Segment Start: Data

(* ===== verification/BlockIORead.v ===== *)
(** * Reading a stream back

    Readahead moves along the same tape as the writer did, from the saved
    start of the stream to its saved end; the theorems at the end say that
    the pages and header chunks read are those written. *)

From S2P Require Import Prelude HeaderStream Extents States BlockIO BlockIOFacts.
From stdpp Require Import numbers base list.
#[local] Open Scope Z_scope.
#[local] Arguments Z.to_nat : simpl never.
#[local] Arguments Nat.mul : simpl never.

(** The pages [pgs], at the cells [cells], are still to be read; the stream
    ends at the last of them, where the saved position stands. *)
Record reader_inv (st : bio_state) (cells : list cell) (pgs : list page) : Prop := {
  ri_tape : wf_tape st;
  ri_extra : extra_page_forward st = false;
  ri_filter : filter_speed_test st = false;
  ri_queue : bio_queue st = [];
  ri_memory : memory st = [];
  ri_pages : exists v', pages (toi_devinfo st) (view st) cells v';
  ri_disk : Forall2 (fun c p =>
    disk_read (the_disk st) (fst (place (toi_devinfo st) c)) (snd (place (toi_devinfo st) c)) = p)
    cells pgs;
  ri_full : Forall full_page pgs;
  ri_end : exists sv, toi_writer_posn_save st !! compare_to (current_stream st) = Some sv /\
    0 <= saved_offset sv < 2 ^ 31 /\
    list.last (here st :: cells) = Some (chain_num sv, saved_offset sv);
  ri_here : good_cell (num_chains (toi_writer_posn st)) (here st);
  ri_distinct : NoDup (here st :: cells);
  ri_more : cells <> [] -> more_readahead st = true
}.

Lemma at_barrier_here st sv :
  toi_writer_posn_save st !! compare_to (current_stream st) = Some sv ->
  0 <= saved_offset sv < 2 ^ 31 ->
  at_barrier st = Some (bool_decide (here st = (chain_num sv, saved_offset sv))).
Proof.
  intros Hs Ho. unfold at_barrier. rewrite Hs, s32_small, u64_small by lia. f_equal.
  unfold here. apply eq_true_iff_eq. rewrite andb_true_iff, !Z.eqb_eq, bool_decide_eq_true.
  split; [intros [-> ->]; done|by intros [= -> ->]].
Qed.

Lemma throttle_idle b st : bio_queue st = [] -> throttle_if_needed b st = Some (st, 0).
Proof.
  intros Hq. unfold throttle_if_needed, toi_bio_queue_flush_pages. simpl.
  rewrite Hq. simpl. by destruct (_ && _ && _).
Qed.

Lemma blocks_to_skip_defined st :
  wf_tape st -> good_cell (num_chains (toi_writer_posn st)) (here st) ->
  exists n, blocks_to_skip st = Some n.
Proof.
  intros Hwf Hg. unfold blocks_to_skip. unfold here in Hg.
  destruct (Z.eqb_spec (current_chain (toi_writer_posn st)) (-1)); [eauto|].
  destruct Hg as [[= E _]|Hg]; [done|]. simpl in Hg.
  destruct (Z.ltb_spec (current_chain (toi_writer_posn st)) 0); [lia|].
  destruct (lookup_lt_is_Some_2 (toi_devinfo st) (Z.to_nat (current_chain (toi_writer_posn st))))
    as [d ->]; [|simpl; eauto].
  rewrite (wt_devs _ Hwf). unfold num_chains in Hg. lia.
Qed.

(** One page of readahead. *)
Lemma start_one_readahead_page dedicated st c cells p pgs :
  reader_inv st (c :: cells) (p :: pgs) ->
  exists q n,
    let st' := st {{ toi_writer_posn := q; toi_io_done := n;
                     readahead_list := readahead_list st ++ [p] }} in
    toi_start_one_readahead dedicated st = Some (st', 0) /\ reader_inv st' cells pgs /\
    it_chains q = it_chains (toi_writer_posn st).
Proof.
  intros [Hwf Hx Hfs Hq Hmem (v' & Hpg) Hdisk Hfull (sv & Hsv & Hso & Hlast) Hgood Hnd Hmore].
  inversion Hpg as [|? ? rest ? ? Hn Hpg']; simplify_eq.
  inversion Hdisk as [|? ? ? ? Hrd Hdisk']; simplify_eq. apply Forall_cons_1 in Hfull as [_ Hfull].
  assert (at_barrier st = Some false) as Hbar.
  { rewrite (at_barrier_here _ _ Hsv Hso). rewrite bool_decide_eq_false_2; [done|].
    intros Hh. apply NoDup_cons in Hnd as [Hni _]. apply Hni. rewrite Hh.
    rewrite last_cons_cons in Hlast. apply last_Some_elem_of in Hlast. done. }
  destruct (advance_ok READ true st c rest Hwf Hn) as (q & Ha & Hm); [by right; left|].
  pose proof Hm as (_ & Hch & Hmc & Hmo & Hmr).
  destruct (next_page_device _ _ _ Hwf Hn) as (d & Hd & Hpl).
  exists q, (s32 (toi_io_done st + 1)). cbv zeta. split_and!; [|split|done].
  - unfold toi_start_one_readahead, bind. rewrite throttle_idle by done.
    unfold or_return. cbn [Z.eqb]. rewrite Hmem.
    assert (st {{ memory := [] }} = st) as Hst by (destruct st; simpl in *; by subst).
    unfold readahead_page. replace (if dedicated then _ else _) with (Some (@nil bool)) by (by destruct dedicated).
    rewrite Hst. unfold toi_bio_rw_page, go_next_page, bind, get, or_return. rewrite Ha.
    simpl. rewrite Hx. simpl. rewrite Hmc, Hd. unfold toi_do_io. simpl. unfold submit. simpl.
    rewrite Hfs, Hmo, Hpl. simpl. by rewrite ?Hx, ?Hfs, ?Hmem.
  - by apply (moved_wf_tape st _ c rest Hwf).
  - done.
  - done.
  - done.
  - done.
  - exists v'. unfold view. simpl. by rewrite Hmc, Hmr.
  - done.
  - done.
  - exists sv. rewrite last_cons_cons in Hlast. split_and!; auto; try lia.
    by replace (here _) with c by (unfold here; simpl; rewrite Hmc, Hmo; by destruct c).
  - right. unfold num_chains, here. simpl. rewrite Hch, Hmc. by eapply next_page_range.
  - apply NoDup_cons in Hnd as [_ Hnd].
    by replace (here _) with c by (unfold here; simpl; rewrite Hmc, Hmo; by destruct c).
  - intros _. by apply Hmore.
Qed.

Segment End: Data

» What you have to do
What lines of the data contain the string "Hfull"? List them.

» Response
  intros [Hwf Hx Hfs Hq Hmem (v' & Hpg) Hdisk Hfull (sv & Hsv & Hso & Hlast) Hgood Hnd Hmore].
  inversion Hdisk as [|? ? ? ? Hrd Hdisk']; simplify_eq. apply Forall_cons_1 in Hfull as [_ Hfull].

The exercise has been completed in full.